*** Opening of GIVEN RECORDS ***

(* ===== verification/Factory.v ===== *)
(** The registry of element classes (PipelineElementFactory.h/.cpp): plug-ins
    register one constructor object per class, and elements are created by
    class name or by the id that registration returned. *)
From S2P Require Export Prelude.

Section factory.
(** A [PipelineElementConstructor] of a plug-in; the registry only asks for
    its class name. *)
Context {C : Type} (getClassName : C → string).

(** [m_elementConstructors] (a null entry is an unregistered class) and
    [m_nameIdMapping]. *)
Record Factory := mkFactory {
  f_constructors : list (option C);
  f_nameIdMapping : gmap string Z
}.

(** [m_elementConstructors.at( id )] *)
Definition ctor_at (id : Z) : M Factory (option C) :=
  l ← gets f_constructors ;
  if bool_decide (id < 0) then abort OutOfRange
  else match l !! Z.to_nat id with Some c => mret c | None => abort OutOfRange end.

(** The refusal returns [false], which is 0. *)
Definition registerElement (c : C) : M Factory Z :=
  m ← gets f_nameIdMapping ;
  if bool_decide (is_Some (m !! getClassName c)) then mret 0
  else
    l ← gets f_constructors ;
    let id := Z.of_nat (length l) in
    modify (λ f, mkFactory (f_constructors f ++ [Some c]) (<[getClassName c := id]> (f_nameIdMapping f))) ;;
    mret id.

Definition unregisterElement (name : string) : M Factory unit :=
  m ← gets f_nameIdMapping ;
  match m !! name with
  | None => mret tt
  | Some id =>
      ctor_at id ;;
      modify (λ f, mkFactory (<[Z.to_nat id := None]> (f_constructors f)) (f_nameIdMapping f))
  end.

Definition elementId (name : string) : M Factory Z :=
  m ← gets f_nameIdMapping ;
  match m !! name with
  | None => mret (-1)
  | Some id => c ← ctor_at id ; mret (if (c : option C) is Some _ then id else -1)
  end.

(** [construct( name )] and [construct( id )]: the constructor object whose
    [construct()] is called, none when the call returns a null element. *)
Definition construct_name (name : string) : M Factory (option C) :=
  m ← gets f_nameIdMapping ;
  match m !! name with
  | None => mret None
  | Some id =>
      plec ← ctor_at id ;
      match plec with Some c => mret (Some c) | None => abort NullPointer end
  end.

Definition construct_id (id : Z) : M Factory (option C) :=
  l ← gets f_constructors ;
  if bool_decide (id < 0) || bool_decide (Z.of_nat (length l) < id) then mret None
  else ctor_at id.

(** [m_nameIdMapping.keys()], in an unspecified order. *)
Definition types (f : Factory) : gset string := dom (f_nameIdMapping f).

(** ** The registry invariant *)
Record registry_wf (f : Factory) : Prop := {
  rw_range : ∀ name id, f_nameIdMapping f !! name = Some id →
    0 ≤ id < Z.of_nat (length (f_constructors f));
  rw_class : ∀ name id c, f_nameIdMapping f !! name = Some id →
    f_constructors f !! Z.to_nat id = Some (Some c) → getClassName c = name;
  rw_named : ∀ i, (i < length (f_constructors f))%nat →
    ∃ name, f_nameIdMapping f !! name = Some (Z.of_nat i);
  rw_inj : ∀ n1 n2 id, f_nameIdMapping f !! n1 = Some id → f_nameIdMapping f !! n2 = Some id → n1 = n2
}.

(** Class [name] is registered: constructor [c] under [id]. *)
Definition registered_as (f : Factory) (name : string) (id : Z) (c : C) : Prop :=
  f_nameIdMapping f !! name = Some id ∧ f_constructors f !! Z.to_nat id = Some (Some c).

Lemma empty_registry : registry_wf (mkFactory [] ∅).
Proof. split; cbn; intros; try done; try lia. Qed.

Lemma run_ctor_at f id c : 0 ≤ id → f_constructors f !! Z.to_nat id = Some c → ctor_at id f = (Ok c, f).
Proof.
  intros Hid Hc. unfold ctor_at. erewrite run_bind by reflexivity. rewrite bool_decide_false by lia. by rewrite Hc.
Qed.

Lemma run_elementId f name id c : registry_wf f → f_nameIdMapping f !! name = Some id →
  f_constructors f !! Z.to_nat id = Some c →
  elementId name f = (Ok (if (c : option C) is Some _ then id else -1), f).
Proof.
  intros Hwf Hn Hc. destruct (rw_range _ Hwf _ _ Hn). unfold elementId. erewrite run_bind by reflexivity. rewrite Hn.
  by erewrite run_bind by (by apply run_ctor_at).
Qed.

Lemma run_construct_id f id c : 0 ≤ id → f_constructors f !! Z.to_nat id = Some c → construct_id id f = (Ok c, f).
Proof.
  intros Hid Hc. pose proof (lookup_lt_Some _ _ _ Hc). unfold construct_id. erewrite run_bind by reflexivity.
  rewrite !bool_decide_false by lia. by apply run_ctor_at.
Qed.

(** Registering a new class appends its constructor. *)
Definition with_ctor (f : Factory) (c : C) : Factory :=
  mkFactory (f_constructors f ++ [Some c])
    (<[getClassName c := Z.of_nat (length (f_constructors f))]> (f_nameIdMapping f)).

Lemma with_ctor_wf f c : registry_wf f → f_nameIdMapping f !! getClassName c = None → registry_wf (with_ctor f c).
Proof.
  intros Hwf Hnew. split; cbn.
  - intros name id. rewrite length_app. cbn.
    intros [[<- <-]|[_ Hn]]%lookup_insert_Some; [lia|]. pose proof (rw_range _ Hwf _ _ Hn). lia.
  - intros name id c' [[<- <-]|[_ Hn]]%lookup_insert_Some.
    + rewrite Nat2Z.id, list_lookup_middle by done. congruence.
    + pose proof (rw_range _ Hwf _ _ Hn). rewrite lookup_app_l by lia. by apply (rw_class _ Hwf).
  - intros i. rewrite length_app. cbn. intros Hi.
    destruct (decide (i = length (f_constructors f))) as [->|]; [exists (getClassName c); apply lookup_insert_eq|].
    destruct (rw_named _ Hwf i) as [name Hn]; [lia|]. exists name. rewrite lookup_insert_ne; [done|congruence].
  - intros n1 n2 id [[<- <-]|[_ H1]]%lookup_insert_Some [[<- E]|[_ H2]]%lookup_insert_Some; try done.
    + pose proof (rw_range _ Hwf _ _ H2). lia.
    + pose proof (rw_range _ Hwf _ _ H1). lia.
    + by apply (rw_inj _ Hwf n1 n2 id).
Qed.

(** Registering a class under a new name gives it the next id; from then
    on its name and its id lead to its constructor, the classes registered
    before are found as before, and the registry stays consistent. *)
Theorem registerElement_correct f c : registry_wf f → f_nameIdMapping f !! getClassName c = None →
  ∃ id f', registerElement c f = (Ok id, f') ∧ registry_wf f' ∧
    elementId (getClassName c) f' = (Ok id, f') ∧
    construct_name (getClassName c) f' = (Ok (Some c), f') ∧ construct_id id f' = (Ok (Some c), f') ∧
    types f' = {[getClassName c]} ∪ types f ∧
    (∀ name id' c', registered_as f name id' c' → registered_as f' name id' c' ∧ id' ≠ id).
Proof.
  intros Hwf Hnew. pose proof (with_ctor_wf f c Hwf Hnew) as Hwf'.
  assert (Hat : f_constructors (with_ctor f c) !! Z.to_nat (Z.of_nat (length (f_constructors f))) = Some (Some c)).
  { cbn. by rewrite Nat2Z.id, list_lookup_middle. }
  exists (Z.of_nat (length (f_constructors f))), (with_ctor f c). split_and!; [|done| | | | |].
  - unfold registerElement. erewrite run_bind by reflexivity. by rewrite Hnew.
  - eapply (run_elementId _ _ _ (Some c)); [done|apply lookup_insert_eq|done].
  - unfold construct_name. erewrite run_bind by reflexivity. cbn [with_ctor f_nameIdMapping].
    rewrite lookup_insert_eq. erewrite run_bind by (apply (run_ctor_at (with_ctor f c) _ (Some c)); [lia|done]). done.
  - apply run_construct_id; [lia|done].
  - apply dom_insert_L.
  - intros name id' c' [Hn Hc]. pose proof (rw_range _ Hwf _ _ Hn). split; [split|lia].
    + cbn. rewrite lookup_insert_ne; [done|congruence].
    + cbn. rewrite lookup_app_l by lia. done.
Qed.

(** After [unregisterElement] a class has no id; constructing it by name
    dereferences a null pointer and by id returns null; it cannot be
    registered again - the refusal returns 0, the id of the first class.  The
    id one past the last passes the range check of [construct( id )] and
    indexes the list out of range. *)
Theorem unregistered_class f name id c : registry_wf f → registered_as f name id c →
  ∃ f', unregisterElement name f = (Ok tt, f') ∧ registry_wf f' ∧
    elementId name f' = (Ok (-1), f') ∧
    construct_name name f' = (Abort NullPointer, f') ∧ construct_id id f' = (Ok None, f') ∧
    registerElement c f' = (Ok 0, f') ∧
    construct_id (Z.of_nat (length (f_constructors f'))) f' = (Abort OutOfRange, f').
Proof.
  intros Hwf [Hn Hc]. pose proof (rw_range _ Hwf _ _ Hn) as Hid.
  set (f' := mkFactory (<[Z.to_nat id := None]> (f_constructors f)) (f_nameIdMapping f)).
  assert (Hat : f_constructors f' !! Z.to_nat id = Some None) by (apply list_lookup_insert_eq; lia).
  assert (Hwf' : registry_wf f').
  { split; cbn; rewrite ?length_insert; [apply (rw_range _ Hwf)| |apply (rw_named _ Hwf)|apply (rw_inj _ Hwf)].
    intros n i c' Hn' Hc'. destruct (decide (Z.to_nat i = Z.to_nat id)) as [E|E].
    - rewrite E, list_lookup_insert_eq in Hc' by lia. done.
    - rewrite list_lookup_insert_ne in Hc' by done. by eapply (rw_class _ Hwf). }
  exists f'. split_and!; [|done| | | | |].
  - unfold unregisterElement. erewrite run_bind by reflexivity. rewrite Hn.
    erewrite run_bind by (by apply run_ctor_at; [lia|]). done.
  - eapply (run_elementId f' name id None); done.
  - unfold construct_name. erewrite run_bind by reflexivity. cbn [f' f_nameIdMapping]. rewrite Hn.
    erewrite run_bind by (apply (run_ctor_at f' _ None); [lia|done]). done.
  - apply run_construct_id; [lia|done].
  - unfold registerElement. erewrite run_bind by reflexivity. rewrite (rw_class _ Hwf _ _ _ Hn Hc).
    cbn [f' f_nameIdMapping]. by rewrite Hn.
  - unfold construct_id, ctor_at. erewrite run_bind by reflexivity. rewrite !bool_decide_false by lia. cbn [orb].
    erewrite run_bind by reflexivity.
    by rewrite Nat2Z.id, lookup_ge_None_2.
Qed.
End factory.

Arguments Factory C : clear implicits.

(** ** Examples: constructor objects that are just their class names *)
Lemma registerElement_witness : ∃ f', registerElement id "Add" (mkFactory [] ∅) = (Ok 0, f') ∧
  construct_id 0 f' = (Ok (Some "Add"), f').
Proof.
  destruct (registerElement_correct id (mkFactory [] ∅) "Add") as (i & f' & Hrun & _ & _ & _ & Hc & _);
    [apply empty_registry|reflexivity|].
  exists f'. assert (i = 0) as -> by (vm_compute in Hrun; by injection Hrun as <-). split; [exact Hrun|exact Hc].
Defined.

Lemma unregistered_witness : ∃ f', construct_name "Add" f' = (Abort NullPointer, f') ∧
  registerElement id "Add" f' = (Ok 0, f').
Proof.
  destruct (unregistered_class id (with_ctor id (mkFactory [] ∅) "Add") "Add" 0 "Add") as (f' & _ & _ & _ & H1 & _ & H2 & _).
  - apply with_ctor_wf; [apply empty_registry|reflexivity].
  - split; reflexivity.
  - exists f'. split; [exact H1|exact H2].
Defined.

*** Close of GIVEN RECORDS ***

EXERCISE INSTRUCTIONS:
Output the lines above exactly, but only those between the line holding "(** [m_elementConstructors] (a" and the line holding "let id := Z.of_nat (length l) in", inclusive.

THE COMPLETED TASK:
(** [m_elementConstructors] (a null entry is an unregistered class) and
    [m_nameIdMapping]. *)
Record Factory := mkFactory {
  f_constructors : list (option C);
  f_nameIdMapping : gmap string Z
}.

(** [m_elementConstructors.at( id )] *)
Definition ctor_at (id : Z) : M Factory (option C) :=
  l ← gets f_constructors ;
  if bool_decide (id < 0) then abort OutOfRange
  else match l !! Z.to_nat id with Some c => mret c | None => abort OutOfRange end.

(** The refusal returns [false], which is 0. *)
Definition registerElement (c : C) : M Factory Z :=
  m ← gets f_nameIdMapping ;
  if bool_decide (is_Some (m !! getClassName c)) then mret 0
  else
    l ← gets f_constructors ;
    let id := Z.of_nat (length l) in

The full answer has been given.